A recipe for longevity
A healthy diet and lifestyle can promote optimal ageing by protecting against damage to our DNA. This damage occurs as a result of oxidative stress caused by factors such as a poor quality diet, lack of exercise and emotional stress. Such damage over time may result in the development of disease and shorten our lifespan (3).
Several nutritional components of the traditional Mediterranean diet may reduce oxidative DNA damage over time, protect against disease and increase longevity. In particular a high intake of omega-3 fatty acids (4), olive oil (5), modest red wine (6), low red meat consumption (7) and abundant plant foods such as herbs, spices, whole grains, legumes, nuts, fruits and vegetables (8) have all been shown to prevent the development of disease. Importantly, this overall dietary pattern is associated with a higher intake of vitamins, minerals and disease fighting phytochemicals from plant foods (9,10).

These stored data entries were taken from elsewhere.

#[export] Program Instance free_map_allocator : SectorAllocator (allocate1 (St := St)) := {|
  al_inv := map_inv;
  al_free := map_free;
  al_private := map_private;
  al_store s Hi := conj (mi_store _ Hi) (mi_memory _ Hi);
  al_range s x _ Hx := proj1 Hx;
  al_private_used := map_private_used;
  al_evolves := map_evolves;
  al_allocate := map_allocate_ok 1 |}.

(** ** Releasing *)

Lemma map_release_ok depth s x :
  map_inv s → free_map_file s ≠ NULL → 0 ≤ x < dsize s → bit (free_map s) x = true → ¬ map_private s x →
  ∃ s', free_map_release depth x 1 s = Ok (tt, s') ∧ map_inv s' ∧
    objects s' = objects s ∧ dsize s' = dsize s ∧
    (∀ k, map_private s' k ↔ map_private s k) ∧
    (∀ k, ¬ map_private s k → dview s' k = dview s k) ∧
    ∀ y, map_free s' y ↔ map_free s y ∨ y = x.
Proof.
  intros Hi Hn Hx Hbit Hpriv. unfold free_map_release. pose proof (mi_size _ Hi) as Hsz.
  rewrite (bind_Ok _ _ s (free_map s) s) by done.
  destruct (bitmap_all_ok (free_map s) x 1 (mi_wf _ Hi)) as (r & E & Hr); [lia..|].
  rewrite (bind_Ok _ _ s r s) by (unfold lift; by rewrite E).
  assert (r = true) as -> by (by apply Hr, group_one).
  rewrite (bind_Ok _ _ s tt s) by done.
  destruct (bitmap_set_multiple_ok (free_map s) x 1 false (mi_wf _ Hi)) as (b & E2 & Hb & Hc & Hset); [lia..|].
  rewrite (bind_Ok _ _ s b s) by (unfold lift; by rewrite E2).
  rewrite (bind_Ok _ _ s tt (set_free_map b s)) by done.
  rewrite (bind_Ok _ _ _ (free_map_file s) (set_free_map b s)) by done.
  destruct (map_update_ok (free_map_allocate depth 1) s b) as (s' & E3 & Hi' & Em & Eo & Es & Hp & Hfr); [done..| |].
  { intros y Hy. pose proof Hy as [_ (f & i & d & Hf & Hy')]. pose proof (own_nonneg _ _ _ _ _ Hf Hy').
    rewrite Hset by lia. rewrite bool_decide_eq_false_2.
    - by apply (mf_used _ _ _ _ Hf).
    - intros ?. apply Hpriv. by replace x with y by lia. }
  rewrite (proj2 (Z.eqb_neq _ _)) in E3 by done. cbn [negb] in E3. rewrite (bind_Ok _ _ _ _ _ E3).
  exists s'. split_and!; try done. intros y. unfold map_free. rewrite Em, Es. split.
  - intros [Hy Hf]. rewrite Hset in Hf by lia. case_bool_decide; [right; lia|by left].
  - intros [[Hy Hf]| ->].
    + split; [done|]. rewrite Hset by lia. by case_bool_decide.
    + split; [done|]. rewrite Hset by lia. by rewrite bool_decide_eq_true_2 by lia.
Qed.

(** Releasing a sector that is already free stops the kernel. *)
Lemma map_release_free depth s x :
  map_inv s → map_free s x → free_map_release depth x 1 s = Panic.
Proof.
  intros Hi [Hx Hbit]. unfold free_map_release. pose proof (mi_size _ Hi) as Hsz.
  rewrite (bind_Ok _ _ s (free_map s) s) by done.
  destruct (bitmap_all_ok (free_map s) x 1 (mi_wf _ Hi)) as (r & E & Hr); [lia..|].
  rewrite (bind_Ok _ _ s r s) by (unfold lift; by rewrite E).
  destruct r; [|done]. assert (bit (free_map s) x = true) by (by apply group_one, Hr). congruence.
Qed.
End FreeMapSpec.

Healthy aging is a reality
Several large studies across various countries world wide have recently found that people who eat close to the basic principles of a traditional Mediterranean diet have longer lives and are much less likely to suffer or die from diseases such as cancer and heart disease. A traditional Mediterranean diet may also protect against obesity, osteoporosis, rheumatoid arthritis, cognitive decline, Alzheimer's disease, and Parkinson's disease (1). While we may still be chasing the eternal “fountain of youth” in medicine it seems it has been in the grocery store all along.
1. Pérez-López FR, Chedraui P, Haya J, Cuadros JL. Effects of the Mediterranean diet on longevity and age-related morbid conditions. Maturitas. 2009 Aug 31. [Epub ahead of print]
2. Roman B, Carta L, Martínez-González MA, Serra-Majem L. Effectiveness of the Mediterranean diet in the elderly. Clin Interv Aging. 2008;3(1):97-109.
3. Skordalakes E. Telomerase and the benefits of healthy living. Lancet Oncol. 2008 Nov;9(11):1023-4
4. Kris-Etherton PM, Hecker KD, Binkoski AE. Polyunsaturated fatty acids and cardiovascular health. Nutr Rev 2004;62:414–26.
5. Trichopoulou A, Dilis V. Olive oil and longevity. Mol Nutr Food Res. 2007 Oct;51(10):1275-8
6. O'Keefe JH, Bybee KA, Lavie CJ. Alcohol and cardiovascular health: the razor-sharp double-edged sword. J Am Coll Cardiol. 2007 Sep 11;50(11):1009-14.
7. Sinha R, Cross AJ, Graubard BI, Leitzmann MF, Schatzkin A. Meat intake and mortality: a prospective study of over half a million people. Arch Intern Med. 2009 Mar 23;169(6):562-71.
8. Minich DM, Bland JS. Dietary management of the metabolic syndrome beyond macronutrients.Nutr Rev. 2008 Aug;66(8):429-44.
9. Kant AK. Dietary patterns and health outcomes. J Am Diet Assoc. 2004 Apr;104(4):615-35.
10. Ornish D. Mostly plants. Am J Cardiol. 2009 Oct 1;104(7):957-8.